#### [Data shown]
(* ===== verification/TransferAccept.v ===== *)
(** The wallet against the node: a transaction that [prepare_transaction]
    (crates/wrkz-wallet/src/transfer.rs) returns is one that
    [validate_transaction_with_threads] (crates/wrkz-chain/src/validate.rs) accepts at the
    heights the wallet was told, with the fee the wallet reports. *)
From stdpp Require Import gmap sets sorting.
From S2P Require Import Prelude Constants F64 Hashing Cryptonight Curve Varint Ser Tx TxExtra Base58 Fees Reward Checkpoints Records Validate Accept.
From S2P Require Import Wallet WalletSync Transfer TransferSpec TransferRings TransferBuild.
Local Open Scope Z_scope.

(** Sums of [u64]s, as the source keeps them. *)
Definition eqm (a b : Z) : Prop := wrap 64 a = wrap 64 b.

#[export] Instance eqm_equivalence : Equivalence eqm.
Proof. split; [intros ?; reflexivity|intros ???; by symmetry|intros ? y ? ??; by transitivity (wrap 64 y)]. Qed.

#[export] Instance eqm_add : Proper (eqm ==> eqm ==> eqm) Z.add.
Proof. intros a a' Ha b b' Hb. unfold eqm, wrap in *. rewrite Zplus_mod, Ha, Hb. by rewrite <- Zplus_mod. Qed.

#[export] Instance eqm_sub : Proper (eqm ==> eqm ==> eqm) Z.sub.
Proof. intros a a' Ha b b' Hb. unfold eqm, wrap in *. rewrite Zminus_mod, Ha, Hb. by rewrite <- Zminus_mod. Qed.

Lemma eqm_wrap a : eqm (wrap 64 a) a.
Proof. unfold eqm, wrap. by rewrite Zmod_mod. Qed.

Lemma eqm_eq a b : is_u64 a → is_u64 b → eqm a b → a = b.
Proof. intros Ha Hb He. unfold eqm in He. by rewrite !wrap_small in He. Qed.

(** * Destinations *)

Section Destinations.
Context `{C : Crypto}.

Lemma collect_concat_total (l : list (bytes * Z)) (lds : list (list TransactionDestination)) : Forall (λ x, is_u64 x.2) l →
  Forall2 (λ x ds, ∃ keys, ds = map (λ d, mkDestination d (spend_public_key keys) (view_public_key keys)) (split_amount_into_denominations x.2 true)) l lds →
  total (map d_amount (concat lds)) = total (map snd l) ∧ Forall (λ d, piece_ok (d_amount d)) (concat lds).
Proof.
  intros Hu HF. induction HF as [|x ds l lds (keys & ->) HF IH]; [done|]. apply Forall_cons in Hu as [Hx Hu]. destruct (IH Hu) as [IH1 IH2].
  destruct (split_amount_pieces x.2 Hx) as [Ht Hp]. cbn [concat map]. rewrite map_app, total_app, map_map, IH1, Forall_app. cbn [d_amount]. rewrite map_id.
  rewrite Ht. split; [done|]. split; [|done]. by apply Forall_map.
Qed.
Lemma NoDup_map_inj {B} (f : A → B) l x y : NoDup (map f l) → x ∈ l → y ∈ l → f x = f y → x = y.
Proof.
  induction l as [|z l IH]; cbn; [by intros _ ?%elem_of_nil|]. intros [Hz Hl]%NoDup_cons [->|Hx]%elem_of_cons [->|Hy]%elem_of_cons E; [done| | |by apply IH].
  - contradict Hz. rewrite E. by apply list_elem_of_fmap_2.
  - contradict Hz. rewrite <- E. by apply list_elem_of_fmap_2.
Qed.

Lemma elem_of_concat x (ls : list (list A)) : x ∈ concat ls ↔ ∃ l, x ∈ l ∧ l ∈ ls.
Proof. setoid_rewrite list_elem_of_In. rewrite in_concat. naive_solver. Qed.

End Lists.

(** * What a subwallet holds *)

(** [R] are the outputs received, with their owners, and [X] the key images spent, with the
    heights. Spends at or below [P] may have been forgotten. *)
Record ledger_wf (R : list OwnedInput) (X : list (Hash * Z)) : Prop := {
  wf_keys : NoDup (map (λ p, ti_key p.2) R);
  wf_images : NoDup (map (λ p, ti_key_image p.2) R);
  wf_spends : NoDup X.*1;
  wf_fresh : ∀ p, p ∈ R → ti_spend_height p.2 = 0;
  wf_causal : ∀ p h, p ∈ R → (ti_key_image p.2, h) ∈ X → ti_block_height p.2 < h }.

Definition owned (sub : SubWallet) : list TransactionInput := sw_unspent_inputs sub ++ sw_locked_inputs sub.

Record holds (R : list OwnedInput) (X : list (Hash * Z)) (P : Z) (sub : SubWallet) : Prop := {
  h_owned : ∀ i, i ∈ owned sub ↔ (sw_public_spend_key sub, i) ∈ R ∧ ti_key_image i ∉ X.*1;
  h_spent : ∀ j, j ∈ sw_spent_inputs sub → ∃ i h, (sw_public_spend_key sub, i) ∈ R ∧ (ti_key_image i, h) ∈ X ∧ j = with_spend_height h i;
  h_recent : ∀ i h, (sw_public_spend_key sub, i) ∈ R → (ti_key_image i, h) ∈ X → P < h → with_spend_height h i ∈ sw_spent_inputs sub;
  h_nodup : NoDup (map ti_key_image (owned sub));
  h_nodup_spent : NoDup (map ti_key_image (sw_spent_inputs sub)) }.

Lemma with_spend_height_0 i : ti_spend_height i = 0 → with_spend_height 0 i = i.
Proof. destruct i. cbn. by intros ->. Qed.

Section Wf.
Context (R : list OwnedInput) (X : list (Hash * Z)) (Hwf : ledger_wf R X).

Lemma wf_same_image p q : p ∈ R → q ∈ R → ti_key_image p.2 = ti_key_image q.2 → p = q.
Proof. intros. by eapply (NoDup_map_inj (λ p, ti_key_image p.2)); [apply (wf_images _ _ Hwf)|..]. Qed.

Lemma wf_same_key p q : p ∈ R → q ∈ R → ti_key p.2 = ti_key q.2 → p = q.
Proof. intros. by eapply (NoDup_map_inj (λ p, ti_key p.2)); [apply (wf_keys _ _ Hwf)|..]. Qed.
(** The ledger when a block at [h] is about to be applied. *)
Lemma unwound_ok R X P l h : state_ok R X P l → P < h → (h = 0 → R = [] ∧ X = []) → state_ok (received_below h R) (spent_below h X) P (unwind_fork l h).
Proof.
  intros [Ht Ho [HX HR]] HP H0. unfold unwind_fork. destruct (_ && _) eqn:E.
  - pose proof (fork_tracks _ _ _ _ Ht h HP) as Ht'. pose proof (fork_owners _ _ _ _ Ht h _ HP Ho) as Ho'.
    assert (wallet_synchronizer (remove_forked_transactions (wallet l) h).2 = wallet_synchronizer (wallet l)) as Es by done.
    destruct (remove_forked_transactions (wallet l) h) as [images w]. cbn in *. split; [done|done|]. cbn. unfold wallet_height. rewrite Es.
    rewrite Forall_forall in HX. rewrite Forall_forall in HR. split; apply Forall_forall; intros x [_ Hx]%elem_of_lfilter; [by apply HX|by apply HR].
  - apply andb_false_iff in E. unfold received_below, spent_below. destruct (decide (h = 0)) as [Hz|Hz]; [destruct (H0 Hz) as [-> ->]; by split|].
    assert (wallet_height (wallet l) < h) by (destruct E; lia).
    rewrite (below_all (λ p : OwnedInput, ti_block_height p.2)), (below_all (λ x : Hash * Z, x.2)); [by split| |]; (eapply Forall_impl; [done|]); cbn; intros; lia.
Qed.

Lemma pruned_tracks R X P w h : tracks R X P w → h - PRUNE_SPENT_INPUTS_INTERVAL ≤ P → tracks R X P (prune_due h w) ∧ wallet_synchronizer (prune_due h w) = wallet_synchronizer w.
Proof. intros Ht HP. unfold prune_due. destruct (_ && _); [|done]. split; [|done]. apply (prune_tracks _ _ P); [done|lia|lia]. Qed.

(** ** The chain *)

(** A block of the chain the wallet follows, with the outputs scanning found in it. *)
Record Entry := mkEntry { e_block : SyncBlock; e_ours : list OwnedInput }.

Definition e_height (e : Entry) : Z := sb_block_height (e_block e).
Definition e_spends (e : Entry) : list (Hash * Z) := map (λ x, (x, e_height e)) (block_images (e_block e)).

Definition received_on (c : list Entry) : list OwnedInput := concat (map e_ours c).
Definition spends_on (c : list Entry) : list (Hash * Z) := concat (map e_spends c).

(** The chain below a height, and the chain with a block in the place of all at or above it. *)
Definition chain_below (h : Z) (c : list Entry) : list Entry := List.filter (λ e, e_height e <? h) c.
Definition extend (c : list Entry) (e : Entry) : list Entry := chain_below (e_height e) c ++ [e].

(** The rules of the chain: no two outputs to us share a key or a key image, no key image is
    spent twice, and an output is spent above the block that made it. *)
Record chain_rules (R : list OwnedInput) (X : list (Hash * Z)) : Prop := {
  cr_keys : NoDup (map (λ p, ti_key p.2) R);
  cr_images : NoDup (map (λ p, ti_key_image p.2) R);
  cr_spends : NoDup X.*1;
  cr_causal : ∀ p h, p ∈ R → (ti_key_image p.2, h) ∈ X → ti_block_height p.2 < h }.
(* ===== verification/WalletSend.v ===== *)
(** How a send goes wrong, and what it leaves behind (transfer.rs): the fallback to smaller
    rings, the end of the fee loop, the wallet after a failed relay, and what cancelling a send
    does to its inputs. *)
From stdpp Require Import gmap sets.
From S2P Require Import Prelude Constants F64 Hashing Cryptonight Curve Varint Ser Tx TxExtra Base58 Fees Reward Checkpoints Records Validate Accept.
From S2P Require Import Wallet WalletSync Transfer TransferSpec TransferRings TransferBuild TransferAccept WalletScan WalletFollow.
Local Open Scope Z_scope.

(** * Errors that are not for want of outputs *)

(** A computation that does not fail for want of fake outputs. *)
Definition quiet {A} (r : result WalletError A) : Prop := ∀ e, r = Err e → is_fake_outputs_error e = false.

Lemma quiet_Ok {A} (a : A) : quiet (Ok a).
Proof. by intros e. Qed.

Lemma quiet_Err {A} e : is_fake_outputs_error e = false → quiet (A := A) (Err e).
Proof. by intros He e' [= <-]. Qed.

Lemma quiet_bind {A B} (m : result WalletError A) (f : A → result WalletError B) : quiet m → (∀ a, quiet (f a)) → quiet (a ← m; f a).
Proof. intros Hm Hf e. destruct m as [a|e']; cbn; [apply Hf|]. intros [= <-]. by apply Hm. Qed.

Lemma quiet_map_err {E A} (f : E → WalletError) (m : result E A) : (∀ e, is_fake_outputs_error (f e) = false) → quiet (map_err f m).
Proof. intros Hf e. destruct m; cbn; [done|]. by intros [= <-]. Qed.

Lemma quiet_ok_or {A} e (o : option A) : is_fake_outputs_error e = false → quiet (ok_or e o).
Proof. intros He e'. destruct o; cbn; [done|]. by intros [= <-]. Qed.

Lemma quiet_collect {A B} (f : A → result WalletError B) l : (∀ a, quiet (f a)) → quiet (collect f l).
Proof.
  intros Hf. induction l as [|a l IH]; cbn; [apply quiet_Ok|]. apply quiet_bind; [apply Hf|]. intros b. apply quiet_bind; [exact IH|]. intros bs. apply quiet_Ok.
Qed.

(** Splits the computation at its branches. *)
Ltac quiet := repeat (cbn beta iota zeta; match goal with
  | |- quiet (Ok _) => apply quiet_Ok
  | |- quiet (Err _) => apply quiet_Err; reflexivity
  | |- quiet (mbind _ _) => apply quiet_bind; [|intro]
  | |- quiet (map_err _ _) => apply quiet_map_err; by intros []
  | |- quiet (ok_or _ _) => apply quiet_ok_or; reflexivity
  | |- quiet (collect _ _) => apply quiet_collect; intro
  | |- quiet (if ?b then _ else _) => destruct b
  | |- quiet (match ?x with _ => _ end) => destruct x
  end).

Section Quiet.
Context `{C : Crypto}.

Lemma validate_address_quiet a i : quiet (validate_address a i).
Proof. unfold validate_address. quiet. Qed.

Lemma validate_our_address_quiet w a : quiet (validate_our_address w a).
Proof. unfold validate_our_address. quiet. apply validate_address_quiet. Qed.

Lemma validate_integrated_quiet ds id : quiet (validate_integrated_addresses ds id).
Proof. revert id. induction ds as [|[a x] ds IH]; intros id; cbn; quiet; apply IH. Qed.

Lemma validate_amount_quiet w ds fee from h now : quiet (validate_amount w ds fee from h now).
Proof. unfold validate_amount. quiet. apply validate_our_address_quiet. Qed.

Lemma validate_parameters_quiet w ds mixin fee id from change unlock h now : quiet (validate_transaction_parameters w ds mixin fee id from change unlock h now).
Proof.
  unfold validate_transaction_parameters, Transfer.validate_mixin, validate_payment_id, validate_unlock_time_at.
  quiet; try apply validate_integrated_quiet; try apply validate_amount_quiet; try apply validate_our_address_quiet; apply validate_address_quiet.
Qed.

Lemma resolve_integrated_quiet ds id : quiet (resolve_integrated ds id).
Proof.
  unfold resolve_integrated. pose proof (quiet_Ok (([], id) : list (bytes * Z) * bytes)) as Hacc. revert Hacc.
  generalize (Ok (E := WalletError) (([], id) : list (bytes * Z) * bytes)) as acc. induction ds as [|[a x] ds IH]; intros acc Hacc; [exact Hacc|].
  cbn [foldl]. apply IH. apply quiet_bind; [exact Hacc|]. intros [l id']. quiet.
Qed.

Lemma available_quiet w keys h now : quiet (available_of w keys h now).
Proof. induction keys as [|k keys IH]; cbn; quiet. exact IH. Qed.

Lemma send_setup_quiet wal params mixin now : quiet (send_setup wal params mixin now).
Proof.
  unfold send_setup, spendable_transaction_inputs_at, available_inputs. quiet.
  all: try apply validate_parameters_quiet; try apply resolve_integrated_quiet; try apply validate_our_address_quiet; try apply available_quiet.
Qed.

End Quiet.

(** * The mixin fallback *)

Lemma send_bind_Err {W E A B} (m : SendM W E A) (f : A → SendM W E B) w e w' :
  (a ← m; f a) w = (Err e, w') → m w = (Err e, w') ∨ ∃ a v, m w = (Ok a, v) ∧ f a v = (Err e, w').
Proof. unfold mbind, SendM_bind. destruct (m w) as [[a|e'] v]; [by right; exists a, v|]. intros [= <- <-]. by left. Qed.

Section Fallback.
Context `{C : Crypto} `{CurveKeys} `{CurveSecrets} `{TransferRandom W} `{TransferDaemon W} `{Platform W}.

Definition in_tier (params : SendParams) (m : Z) : Prop :=
  mr_min (mixin_allowable_range (daemon_height params)) ≤ m ≤ mr_max (mixin_allowable_range (daemon_height params)).

Lemma setup_in_tier wal params m now s : send_setup wal params m now = Ok s → in_tier params m.
Proof.
  unfold send_setup. intros (change & _ & ([] & Hv & _)%result_bind_Ok)%result_bind_Ok. apply validated_parameters in Hv as (_ & Hm & _).
  unfold Transfer.validate_mixin in Hm. unfold in_tier. destruct (_ <? _) eqn:E1; [done|]. destruct (_ <? m) eqn:E2; [done|]. lia.
Qed.

(** An attempt that gets as far as looking for outputs is at a mixin of the tier. *)
Lemma attempt_in_tier wal params m v r v' : send_transaction_advanced_with_mixin wal params m v = (r, v') →
  match r with Ok p => p_mixin p = m ∧ in_tier params m | Err f => is_fake_outputs_error (error f) = true → in_tier params m end.
Proof.
  unfold send_transaction_advanced_with_mixin. destruct r as [p|f].
  - intros (now & w1 & _ & Hp)%send_bind_Ok. apply send_bind_Ok in Hp as ([[c available] g] & w2 & [Hset _]%inner_Ok & Hp). apply send_bind_Ok in Hp as ([g' bo] & w3 & _ & Hp).
    cbv zeta in Hp. apply send_bind_Ok in Hp as ([] & w4 & _ & Hp). apply send_bind_Ok in Hp as (b & w5 & _ & Hp).
    apply send_bind_Ok in Hp as (actual & w6 & _ & [-> _]%send_ret_Ok). split; [done|]. by eapply setup_in_tier.
  - intros [Hd|(now & w1 & _ & Hp)]%send_bind_Err; [by destruct (now_seconds v) as [? ?] eqn:E; unfold draw in Hd; rewrite E in Hd|].
    apply send_bind_Err in Hp as [Hp|([[c available] g] & w2 & [Hset _]%inner_Ok & _)]; [|intros _; by eapply setup_in_tier].
    unfold inner in Hp. destruct (send_setup wal params m now) as [s|e] eqn:Es; [done|]. injection Hp as <- _. cbn. intros Hf. apply send_setup_quiet in Es. congruence.
Qed.

(** A send that fails for want of ring members has been tried at the smallest ring the
    network takes; one that succeeds uses a mixin of the tier, and not above the one asked for. *)
Theorem mixin_fallback wal params w r w' : build_with_mixin_fallback wal params w = (r, w') →
  match r with
  | Ok p => in_tier params (p_mixin p) ∧ p_mixin p ≤ sp_mixin params
  | Err e => is_fake_outputs_error e = true →
      ∃ v f, send_transaction_advanced_with_mixin wal params (mr_min (mixin_allowable_range (daemon_height params))) v = (Err f, w') ∧ error f = e
  end.
Proof.
  unfold build_with_mixin_fallback. set (min := mr_min _). destruct (send_transaction_advanced_with_mixin wal params (sp_mixin params) w) as [[p|f] v] eqn:E1;
    pose proof (attempt_in_tier _ _ _ _ _ _ E1) as H1'.
  { intros [= <- <-]. destruct H1' as [-> Ht]. done. }
  destruct (is_fake_outputs_error (error f)) eqn:Ef; cbn [negb]; [|intros [= <- <-]; congruence]. specialize (H1' Ef). unfold in_tier in H1'. fold min in H1'.
  unfold next_fallback_mixin. destruct (Z.leb_spec (sp_mixin params) min) as [Hle|Hgt].
  { intros [= <- <-] _. assert (sp_mixin params = min) as <- by lia. by exists w, f. }
  set (retry := if (if _ : bool then _ else _) <? min then _ else _). assert (min ≤ retry < sp_mixin params) as Hretry.
  { subst retry. destruct (Z.ltb_spec (sp_mixin params - 1) (achievable_mixin f)); case_match; lia. }
  clearbody retry. destruct (send_transaction_advanced_with_mixin wal params retry v) as [[p|f2] v2] eqn:E2; pose proof (attempt_in_tier _ _ _ _ _ _ E2) as H2'.
  { intros [= <- <-]. destruct H2' as [-> Ht]. split; [done|lia]. }
  destruct (is_fake_outputs_error (error f2)) eqn:Ef2; cbn [andb]; [|intros [= <- <-]; congruence]. destruct (Z.ltb_spec min retry) as [Hlt|Hge].
  - unfold outer. destruct (send_transaction_advanced_with_mixin wal params min v2) as [[p|f3] v3] eqn:E3; pose proof (attempt_in_tier _ _ _ _ _ _ E3) as H3'; intros [= <- <-].
    + destruct H3' as [-> Ht]. split; [done|lia].
    + intros _. by exists v2, f3.
  - intros [= <- <-] _. assert (retry = min) as -> by lia. by exists v, f2.
Qed.

End Fallback.

(** * The fee loop ends *)

Section FeeLoop.
Context `{C : Crypto} `{CurveKeys} `{CurveSecrets} `{TransferRandom W} `{TransferDaemon W} `{Platform W}.
Variables (ctx : BuildContext) (sum : Z) (rate : f64) (addr : bytes) (ins : list OwnedSpendableInput) (all : bool).

Definition paid (s : FeeState (W := W)) : Z := wrapping_sub 64 (amount_including_fee s) (amount_pre_fee s).

(** A round that goes on pays more than the round before. *)
Lemma fee_round_pays_more s s' : fee_round ctx sum rate addr ins all s = inl s' → paid s < paid s' < 2 ^ 64.
Proof.
  unfold fee_round. cbv zeta. match goal with |- (match ?x with _ => _ end) = _ → _ => destruct x as [[built|f] v] end; [|done]. set (actual := transaction_fee _ _ _).
  assert (is_u64 actual) as [Ha1 Ha2] by apply transaction_fee_u64. clearbody actual. fold (paid s). destruct (Z.leb_spec actual (paid s)) as [|Hlt]; [done|].
  destruct (sum <? _); [done|]. intros [= <-]. unfold paid at 2 3. cbn [amount_including_fee amount_pre_fee].
  assert (∀ x, wrapping_sub 64 (wrapping_add 64 x actual) x = actual) as ->; [|lia].
  intros x. unfold wrapping_sub, wrapping_add, wrap. rewrite Zminus_mod_idemp_l. replace (x + actual - x) with actual by lia. by apply Z.mod_small.
Qed.

(** The loop that raises the fee until the transaction pays for its size ends: 2^64 rounds
    are always enough, from any amounts. *)
Theorem fee_loop_ends s : ∃ r, iter_until (fee_round ctx sum rate addr ins all) (2 ^ 64)%positive s = inr r.
Proof.
  apply (iter_until_ends _ (λ _, True) (λ s, 2 ^ 64 - 1 - paid s)); [|done|].
  - intros s1 s2 _ Hr%fee_round_pays_more. split; [done|]. lia.
  - assert (is_u64 (paid s)) as [Hp _] by (apply wrap_bound; lia). change (Zpos (2 ^ 64)) with (2 ^ 64). lia.
Qed.

End FeeLoop.

(** * Cancelling a send *)

Section Cancel.
Context `{C : Crypto} `{CurveKeys} `{CurveSecrets}.

(** A property of all unspent and locked inputs, which a send keeps. *)
Definition all_owned (Q : TransactionInput → Prop) (w : Wallet) : Prop := Forall (λ sub, Forall Q (owned sub)) (subs w).

Lemma mut_all_owned {T} Q w k (d : T) f : (∀ sub, Forall Q (owned sub) → Forall Q (owned (f sub).2)) → all_owned Q w → all_owned Q (sub_wallet_mut w k d f).2.
Proof.
  intros Hf. unfold all_owned, sub_wallet_mut. destruct (alter_sub k d f (subs w)) as [r l] eqn:E. cbn. revert r l E.
  induction (subs w) as [|s l0 IH]; intros r l E Ha; [by injection E as _ <-|]. apply Forall_cons in Ha as [Hs Ha]. cbn in E. case_bool_decide.
  - specialize (Hf s Hs). destruct (f s) as [r' s']. injection E as _ <-. by constructor.
  - destruct (alter_sub k d f l0) as [r' l'] eqn:E'. injection E as <- <-. constructor; [done|]. by eapply IH.
Qed.

Lemma lock_all_owned Q image sub : Forall Q (owned sub) → Forall Q (owned (lock_input image sub).2).
Proof.
  intros Hq. unfold lock_input. destruct (remove_first _ _) as [[i u]|] eqn:E; [|done]. apply remove_first_Some in E as [_ Hp]. unfold owned in *. cbn.
  rewrite Hp in Hq. cbn in Hq. apply Forall_cons in Hq as [Hi Hq]. apply Forall_app in Hq as [Hu Hl]. apply Forall_app. split; [done|].
  destruct (existsb _ _); [done|]. apply Forall_app. split; [done|by constructor].
Qed.

Lemma sent_all_owned Q w p : all_owned Q w → all_owned Q (apply_sent_transaction w p).
Proof.
  intros Hq. unfold apply_sent_transaction. cbv zeta.
  assert (∀ l v, all_owned Q v → all_owned Q (foldl (λ wal i, (mark_input_as_locked wal (ti_key_image (ow_input i)) (ow_public_spend_key i)).2) v l)) as Hlock.
  { induction l as [|i l IH]; intros v Hv; [done|]. cbn. apply IH. apply mut_all_owned; [intros sub; apply lock_all_owned|done]. }
  assert (∀ d h outs n v, all_owned Q v → all_owned Q (unconfirmed_loop v d n outs h)) as Hun.
  { induction outs as [|o outs IH]; intros n v Hv; [done|]. cbn. apply IH. destruct (underive_public_key _ _ _); [|done]. destruct (is_our_spend_key _ _); [|done].
    by apply mut_all_owned. }
  apply Hlock. unfold store_unconfirmed_incoming_inputs, store_sent_transaction, store_tx_private_key. destruct (existsb _ _), (generate_key_derivation _ _); cbn; try apply Hun; done.
Qed.

(** C21. Cancelling a send does not give its inputs back: a locked input is compared with the
    cancelled transactions by the transaction it was received in, so after a send of outputs
    received in other transactions is cancelled, its inputs are still locked. *)
Theorem cancelled_inputs_stay_locked w p : all_owned (λ i, ti_parent_transaction_hash i ≠ p_transaction_hash p) w →
  map sw_locked_inputs (subs (remove_cancelled_transactions (apply_sent_transaction w p) [p_transaction_hash p])) =
  map sw_locked_inputs (subs (apply_sent_transaction w p)).
Proof.
  intros Hq%(sent_all_owned _ w p). cbn. rewrite map_map. apply map_ext_in. intros sub Hsub%list_elem_of_In. unfold all_owned in Hq. rewrite Forall_forall in Hq.
  specialize (Hq sub Hsub). cbn. apply lfilter_all. unfold owned in Hq. apply Forall_app in Hq as [_ Hq]. eapply Forall_impl; [exact Hq|]. cbn. intros i Hi.
  apply negb_true_iff, bool_decide_eq_false. by rewrite list_elem_of_singleton.
Qed.

End Cancel.

(** * Witnesses *)

Import (hints) ToySend.

Module ToyFallback.

(** No outputs but ours, at a height with rings of two to eight. *)
Definition daemon : TransferDaemon unit := {|
  random_outs amounts _ w := (Ok (map (λ a, mkRandomOuts a []) amounts), w); send_raw_transaction _ w := (Ok (mkSendResult OK None), w); remote_pow _ _ _ w := (None, w) |}.

Definition params : SendParams :=
  mkSendParams [(ToySend.address, 500_000)] 5 (FixedFee 10_000) [] [] [] 0 [] false 5_000_000 5_000_000 1.

Definition attempt (m : Z) := send_transaction_advanced_with_mixin (H2 := daemon) ToySend.wallet params m.

Definition build := build_with_mixin_fallback (H2 := daemon) ToySend.wallet params.

(** The wallet's only input, spent by a transaction that got lost. *)
Definition lost : PreparedTransaction :=
  mkPrepared toy_transaction (replicate 32 3) 100 10_000 1 [] ToySend.address 490_000 [mkOwned ToySend.key ToySend.key ToySend.input] [] ToySend.key ToySend.key [] None 0 0 false.

End ToyFallback.

Lemma mixin_fallback_witness : ToyFallback.build tt = (Err NotEnoughFakeOutputs, tt) ∧ ∃ v f, ToyFallback.attempt 1 v = (Err f, tt) ∧ error f = NotEnoughFakeOutputs.
Proof.
  assert (ToyFallback.build tt = (Err NotEnoughFakeOutputs, tt)) as E by (vm_compute; reflexivity). split; [exact E|].
  destruct (mixin_fallback (H2 := ToyFallback.daemon) ToySend.wallet ToyFallback.params tt _ _ E eq_refl) as (v & f & Hf & He). exists v, f. split; [exact Hf|exact He].
Defined.

Lemma cancelled_inputs_stay_locked_witness :
  map sw_locked_inputs (subs (remove_cancelled_transactions (apply_sent_transaction ToySend.wallet ToyFallback.lost) [replicate 32 3])) = [[ToySend.input]].
Proof.
  rewrite (cancelled_inputs_stay_locked ToySend.wallet ToyFallback.lost); [vm_compute; reflexivity|].
  repeat constructor; discriminate.
Defined.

#### [What you will do]
Lines to set down from above: the line with "(** The wallet's", the line with "Lemma mixin_fallback_witness : ToyFallback.build", and every line between, each exactly as written.

#### [Output of the task]
(** The wallet's only input, spent by a transaction that got lost. *)
Definition lost : PreparedTransaction :=
  mkPrepared toy_transaction (replicate 32 3) 100 10_000 1 [] ToySend.address 490_000 [mkOwned ToySend.key ToySend.key ToySend.input] [] ToySend.key ToySend.key [] None 0 0 false.

End ToyFallback.

Lemma mixin_fallback_witness : ToyFallback.build tt = (Err NotEnoughFakeOutputs, tt) ∧ ∃ v f, ToyFallback.attempt 1 v = (Err f, tt) ∧ error f = NotEnoughFakeOutputs.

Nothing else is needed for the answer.